The ancient castles nestled along the Rhine and the historical museums and monuments of old German cities are popular tourist attractions. But for me, the piece de resistance in Germany is the little village bakery, tucked among the old buildings of a narrow, meandering street.
German bakery windows, large or small, are works of art, with pyramids of golden brown crescents, stacks of crisp Kaiser rolls, parades of pungent pumpernickels, and thick-crusted peasant rounds. Add to this the tantalizing fragrance of warm bread baking and a stop inside becomes irresistible.
Here is some of the finest baking in the world. Germany is indeed one place where we affirm that good bread is the most satisfying of all foods.
In a country that barely stretches 540 miles from north to south, 32,000 skilled, independent bakers turn out 200 varieties of tasty loaves and 1,200 different kinds of little breads and rolls.
In addition, many German cities have their own special breads.
Hamburg boasts golden oval rolls called Hamburger Rundstucke. For some travelers Berliner Schrippen (rolls)alone are worth the trip to this historic city.
Bamberg visitors delight in Bamberg crescents. In Franken, ask the baker for his Frankenloaf. In Paderborn sample the Landbrot. And nearly as famous as the cathedral in Cologne is Rhenische Blackbread.
For something a little sweeter, the Palatinate offers a special cheesecake. A wedding in this area, local residents say, is unthinkable without this treat.

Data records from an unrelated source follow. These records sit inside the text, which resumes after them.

Lemma str_leb_cons a s b t :
  String.leb (String a s) (String b t) =
  match Ascii.compare a b with Lt => true | Gt => false | Eq => String.leb s t end.
Proof.
  unfold String.leb. simpl. destruct (Ascii.compare a b); simpl; done.
Qed.

Lemma ascii_compare_eq a b : Ascii.compare a b = Eq → a = b.
Proof.
  unfold Ascii.compare. intros ?%N.compare_eq_iff.
  rewrite <- (ascii_N_embedding a), <- (ascii_N_embedding b). by f_equal.
Qed.

#[export] Instance str_le_trans : Transitive str_le.
Proof.
  unfold str_le. intros s. induction s as [|a s IH]; intros [|b t] [|c u]; try done.
  rewrite !str_leb_cons.
  destruct (Ascii.compare a b) eqn:E1; [|destruct (Ascii.compare b c) eqn:E2|]; try done.
  - apply ascii_compare_eq in E1 as ->. destruct (Ascii.compare b c); [apply IH|done|done].
  - apply ascii_compare_eq in E2 as ->. by rewrite E1.
  - unfold Ascii.compare in *. rewrite N.compare_lt_iff in E1, E2. intros _ _.
    destruct (N.compare_spec (N_of_ascii a) (N_of_ascii c)); [lia|done|lia].
Qed.

#[export] Instance str_le_total : Total str_le.
Proof.
  unfold str_le. intros s. induction s as [|a s IH]; intros [|b t]; try (left; done) || (right; done).
  rewrite !str_leb_cons. unfold Ascii.compare.
  destruct (N.compare_spec (N_of_ascii a) (N_of_ascii b)) as [E|E|E].
  - rewrite E, N.compare_refl. apply IH.
  - by left.
  - right. rewrite (proj2 (N.compare_lt_iff _ _)) by done. done.
Qed.

#[export] Instance str_le_antisym : AntiSymm (=) str_le.
Proof.
  unfold str_le. intros s. induction s as [|a s IH]; intros [|b t]; try done.
  rewrite !str_leb_cons. unfold Ascii.compare.
  destruct (N.compare_spec (N_of_ascii a) (N_of_ascii b)) as [E|E|E]; [|intros _|done].
  - rewrite E, N.compare_refl. intros H1 H2. f_equal; [|by apply IH].
    apply ascii_compare_eq. unfold Ascii.compare. by rewrite E, N.compare_refl.
  - rewrite (proj2 (N.compare_gt_iff _ _)) by done. done.
Qed.

#[export] Instance str_le_refl : Reflexive str_le.
Proof. intros s. by destruct (total str_le s s). Qed.

Definition sort_strings (l : list string) : list string := merge_sort str_le l.

Lemma sort_strings_perm l : sort_strings l ≡ₚ l.
Proof. apply merge_sort_Permutation. Qed.

(** Sorting forgets the order of its input. *)
Lemma sort_strings_proper l k : l ≡ₚ k → sort_strings l = sort_strings k.
Proof.
  intros Hp. apply (StronglySorted_unique str_le).
  - apply (StronglySorted_merge_sort _).
  - apply (StronglySorted_merge_sort _).
  - by rewrite !sort_strings_perm.
Qed.

(** ** Matching: the regular expressions in use, one definition per shape *)

Fixpoint drop_while (f : ascii → bool) (s : string) : string :=
  match s with
  | String c r => if f c then drop_while f r else s
  | "" => ""
  end.

(** [f+] and then [rest]: [f] holds of no character [rest] can start with, so taking all
    of them is the only match. *)
Definition some_then (f : ascii → bool) (rest : string → bool) (s : string) : bool :=
  match s with
  | String c r => f c && rest (drop_while f r)
  | "" => false
  end.

Fixpoint lit (p : string) (rest : string → bool) (s : string) : bool :=
  match p, s with
  | "", _ => rest s
  | String c p, String d s => Ascii.eqb c d && lit p rest s
  | String _ _, "" => false
  end.

(** An unanchored match: somewhere in the text. *)
Fixpoint somewhere (f : string → bool) (s : string) : bool :=
  f s || match s with "" => false | String _ r => somewhere f r end.

Lemma drop_while_app f d c r : str_forall f d = true → f c = false →
  drop_while f (d +:+ String c r) = String c r.
Proof.
  intros Hd Hc. induction d as [|a d IH]; simpl in *; [by rewrite Hc|]. apply andb_prop in Hd as [-> Hd]. by apply IH.
Qed.

Lemma some_then_app f g d c r : d ≠ "" → str_forall f d = true → f c = false →
  some_then f g (d +:+ String c r) = g (String c r).
Proof.
  intros Hd Hf Hc. destruct d as [|a d]; [done|]. simpl in *. apply andb_prop in Hf as [-> Hf].
  by rewrite drop_while_app.
Qed.

Lemma lit_app p g s : lit p g (p +:+ s) = g s.
Proof. induction p as [|a p IH]; simpl; [done|]. by rewrite Ascii.eqb_refl. Qed.

Lemma somewhere_here f s : f s = true → somewhere f s = true.
Proof. intros Hs. destruct s; simpl; by rewrite Hs. Qed.

Lemma somewhere_later f a s : somewhere f s = true → somewhere f (String a s) = true.
Proof. intros Hs. simpl. by rewrite Hs, orb_true_r. Qed.
(* ===== verification/GoValue.v ===== *)
(** * Dynamically typed values ([interface{}]) and string-keyed maps

    Compose definitions, environment maps and port lists travel through the
    agent as JSON-decoded [interface{}] values.  A Go map is ranged over in an
    unspecified order; a map is represented by the list of its entries in the
    order an iteration visits them, so a statement about every list is a
    statement about every iteration order. *)
From S2P Require Import Prelude.

(** A [float64] is kept as the exact rational it denotes. *)
Inductive goval :=
  | VNil
  | VBool (b : bool)
  | VInt (z : Z)
  | VFloat (num : Z) (den : positive)
  | VStr (s : string)
  | VList (l : list goval)
  | VMap (m : list (string * goval)).

Abbreviation gomap := (list (string * goval)).

(** What the language and its library decide below the level of this model: the text
    of a non-integral or huge float, the result of converting a float that does not
    fit [uint64], the [uint64] a JSON decoder reads from a float beyond 2^53, and
    the rounding of such a [uint64] to the nearest float. *)
Class GoRuntime := {
  fmt_float : Z → positive → string;
  float_overflow_u64 : Z → N;
  json_big_uint : Z → option N;
  round_f64 : N → N;
}.

(** The amd64 runtime for integral floats, used by the concrete examples. *)
Definition amd64_runtime : GoRuntime :=
  {| fmt_float := λ n d, pretty n +:+ "/" +:+ pretty (Zpos d);
     float_overflow_u64 := λ _, 9223372036854775808%N;
     json_big_uint := λ _, None; round_f64 := id |}.

Fixpoint map_get {A} (k : string) (m : list (string * A)) : option A :=
  match m with
  | [] => None
  | (k', v) :: m' => if String.eqb k k' then Some v else map_get k m'
  end.

(** [m[k] = v]. *)
Fixpoint map_set {A} (k : string) (v : A) (m : list (string * A)) : list (string * A) :=
  match m with
  | [] => [(k, v)]
  | (k', v') :: m' => if String.eqb k k' then (k, v) :: m' else (k', v') :: map_set k v m'
  end.

(** [m[k]] of a [map[string]interface{}]: [nil] when absent. *)
Definition map_index (k : string) (m : gomap) : goval := default VNil (map_get k m).

Definition as_map (v : goval) : option gomap :=
  match v with VMap m => Some m | _ => None end.
Definition as_list (v : goval) : option (list goval) :=
  match v with VList l => Some l | _ => None end.
Definition as_str (v : goval) : option string :=
  match v with VStr s => Some s | _ => None end.

(** [services, ok := dockerCompose["services"].(map[string]interface{})]. *)
Definition compose_services (dc : gomap) : option gomap := as_map (map_index "services" dc).

Definition float_trunc (num : Z) (den : positive) : Z := Z.quot num (Zpos den).
Definition float_integral (num : Z) (den : positive) : bool := (Z.rem num (Zpos den) =? 0)%Z.

Section conversions.
Context `{GoRuntime}.

(** [uint64(f)] for a [float64]: truncation towards zero when it fits. *)
Definition u64_of_float (num : Z) (den : positive) : N :=
  let t := float_trunc num den in
  if ((0 <=? t) && (t <? Z.of_N two64))%Z then Z.to_N t else float_overflow_u64 t.

(** [uint64(i)] for an [int]: two's complement wrap-around. *)
Definition u64_of_int (z : Z) : N := Z.to_N (z mod Z.of_N two64).

(** [fmt.Sprint(v)]. *)
Fixpoint sprint (v : goval) : string :=
  match v with
  | VNil => "<nil>"
  | VBool b => if b then "true" else "false"
  | VInt z => pretty z
  | VFloat n d =>
      if float_integral n d && (Z.abs (float_trunc n d) <? 10 ^ 21)%Z
      then pretty (float_trunc n d) else fmt_float n d
  | VStr s => s
  | VList l => "[" +:+ join_with " " (map sprint l) +:+ "]"
  | VMap m =>
      (* maps are printed in key order *)
      let texts := map (λ kv, (kv.1, sprint kv.2)) m in
      let keys := sort_strings (map fst texts) in
      "map[" +:+ join_with " " (map (λ k, k +:+ ":" +:+ default "" (map_get k texts)) keys) +:+ "]"
  end.
End conversions.

(** A JSON round trip: integers come back as floats, everything else as it was. *)
Fixpoint json_roundtrip (v : goval) : goval :=
  match v with
  | VInt z => VFloat z 1
  | VList l => VList (map json_roundtrip l)
  | VMap m => VMap (map (λ kv, (kv.1, json_roundtrip kv.2)) m)
  | _ => v
  end.

(** ** Map lemmas *)

Lemma map_get_set_eq {A} k (v : A) m : map_get k (map_set k v m) = Some v.
Proof.
  induction m as [|[k' v'] m IH]; simpl; [by rewrite String.eqb_refl|].
  destruct (String.eqb k k') eqn:E; simpl; [by rewrite String.eqb_refl|by rewrite E].
Qed.

Lemma map_get_set_ne {A} k k' (v : A) m :
  k ≠ k' → map_get k' (map_set k v m) = map_get k' m.
Proof.
  intros Hne. induction m as [|[j w] m IH]; simpl.
  - destruct (String.eqb_spec k' k); congruence.
  - destruct (String.eqb_spec k j) as [->|]; simpl.
    + destruct (String.eqb_spec k' j); congruence.
    + by rewrite IH.
Qed.

Lemma map_get_set {A} k k' (v : A) m :
  map_get k' (map_set k v m) = if String.eqb k' k then Some v else map_get k' m.
Proof.
  destruct (String.eqb_spec k' k) as [->|Hne]; [apply map_get_set_eq|].
  by apply map_get_set_ne.
Qed.

Lemma map_get_elem {A} k (v : A) m : map_get k m = Some v → (k, v) ∈ m.
Proof.
  induction m as [|[k' v'] m IH]; simpl; [done|].
  destruct (String.eqb_spec k k') as [->|]; [intros [= ->]; left|right; auto].
Qed.

Lemma map_index_set_eq k v m : map_index k (map_set k v m) = v.
Proof. unfold map_index. by rewrite map_get_set_eq. Qed.

Lemma map_index_set_ne k k' v m : k ≠ k' → map_index k' (map_set k v m) = map_index k' m.
Proof. intros. unfold map_index. by rewrite map_get_set_ne. Qed.

Lemma map_set_keys {A} k (v : A) m :
  k ∈ map fst m → map fst (map_set k v m) = map fst m.
Proof.
  induction m as [|[k' v'] m IH]; simpl; [by intros ?%elem_of_nil|].
  destruct (String.eqb_spec k k') as [->|Hne]; simpl; [done|].
  intros [?|?]%elem_of_cons; [congruence|]. by rewrite IH.
Qed.
(** What [filepath.WalkDir] hands its callback; the size is [None] when [Info] fails. *)
Record walk_entry := { we_path : string; we_err : bool; we_is_dir : bool; we_size : option Z }.

Definition mib : Z := 1048576.
Definition gib : Z := 1073741824.

Definition composeProjectLabel : string := "com.docker.compose.project".
Definition applianceComposeProject : string := "ironflock-appliance".

Inductive action := actNone | actWarn | actEmergency.

#[export] Instance action_eq_dec : EqDecision action.
Proof. solve_decision. Defined.

(** Durations are in nanoseconds. *)
Definition second : Z := 1000000000.
Definition minute : Z := 60 * second.
Definition registryGCMinInterval : Z := 15 * minute.

(** The callbacks of the configuration are calls below; what is kept here is
    whether they are set. *)
Record GuardConfig := {
  DataRoot : string;
  Interval : Z;
  EmergencyInterval : Z;
  WarnFreeBytes : Z;
  EmergencyFreeBytes : Z;
  LogMaxBytes : Z;
  AppsComposeDir : string;
  AppsBuildDir : string;
  AppImageRegistry : string;
  has_InstalledAppNames : bool;
  has_WantedAppImages : bool;
  has_OnRecover : bool;
  has_docker : bool;
}.

Definition or_default {A} (zero : A → bool) (d v : A) : A := if zero v then d else v.

Definition withDefaults (c : GuardConfig) : GuardConfig :=
  {| DataRoot := or_default (String.eqb "") "/var/lib/docker" (DataRoot c);
     Interval := or_default (Z.eqb 0) (5 * minute)%Z (Interval c);
     EmergencyInterval := or_default (Z.eqb 0) (5 * second)%Z (EmergencyInterval c);
     WarnFreeBytes := or_default (Z.eqb 0) (3 * gib)%Z (WarnFreeBytes c);
     EmergencyFreeBytes := or_default (Z.eqb 0) (1 * gib)%Z (EmergencyFreeBytes c);
     LogMaxBytes := or_default (Z.eqb 0) (50 * mib)%Z (LogMaxBytes c);
     AppsComposeDir := AppsComposeDir c;
     AppsBuildDir := AppsBuildDir c;
     AppImageRegistry := AppImageRegistry c;
     has_InstalledAppNames := has_InstalledAppNames c;
     has_WantedAppImages := has_WantedAppImages c;
     has_OnRecover := has_OnRecover c;
     has_docker := has_docker c |}.

(** The flag the whole agent reads, and the guard's own registry-GC state. *)
Record GuardState := {
  emergency : bool;
  registryGC : bool;
  lastRegistryGC : Z;
}.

For some, the German breakfast is a highlight. Each morning proves a new delight, with checkered tablecloths and baskets of five or six kinds of breads - crackly fresh Brotchen (little rolls) sprinkled with sesame, poppy seeds, or caraway and salt.
There is almost an urgency about tearing into that first fresh hard roll, fragrant and crusty. Spread it thick with sweet butter. Slather it with dark berry jam. Then pass the cheese and wafer-thin ham. Morning's at 7 and all's right with the world.
German Pumpernickel 2 tablespoons dry yeast 3 cups lukewarm water 1 tablespoon sugar 1 1/2 tablespoons instant potato flakes 1 1/2 tablespoons caraway seeds 1 1/2 teaspoons fennel seeds 4 teaspoons salt 6 tablespoons vinegar 3 tablespoons butter or margarine, melted 1/2 cup dark molasses 4 tablespoons cocoa 4 1/2 cups unbleached all-purpose flour 4 1/2 cups pumpernickel rye meal
Cornstarch Glaze 1/3 cup water 1 teaspoon cornstarch
In large mixing bowl, combine yeast, lukewarm water, and sugar. Stir vigorously and allow to dissolve until bubbly. Add potato flakes, caraway and fennel seeds, salt, vinegar, melted and cooled butter, molasses, and cocoa to the yeast mixture, and mix well.
Gradually add 3 cups white flour and beat 2 to 5 minutes with electric mixer. Gradually add rye meal. Add white flour as necessary so dough is not too sticky.
Turn dough onto lightly floured board and knead until smooth and elastic, about 8 to 10 minutes.
Place in greased bowl, turning to grease top of dough. Cover with plastic wrap and set in warm place to rise until doubled in bulk, about 1 1/2 hours.
Punch dough down. Turn onto lightly floured work surface. Divide dough into three equal parts. Form into round or oblong balls, and place on greased baking sheet or in greased cake pans.
Flatten loaves slightly. With sharp knife or razor blade, make three shallow slashes diagonally across loaves. Cover with clean kitchen towel and set in warm place. Let rise until doubled in bulk (30 to 45 minutes).
Bake at 375 degrees F. about 45 minutes or until bottoms of loaves sound hollow when tapped with fingers.
Meanwhile, prepare Cornstarch Glaze with water and cornstarch. Bring it to a boil, stirring with wire whisk. Remove from heat.
Ten minutes before bread is done, brush with Cornstarch Glaze. Return to oven to set glaze. Cool on racks when done. The glaze gives the loaves a shiny finish. Preparation time: 4 hours. Yield: 3 loaves.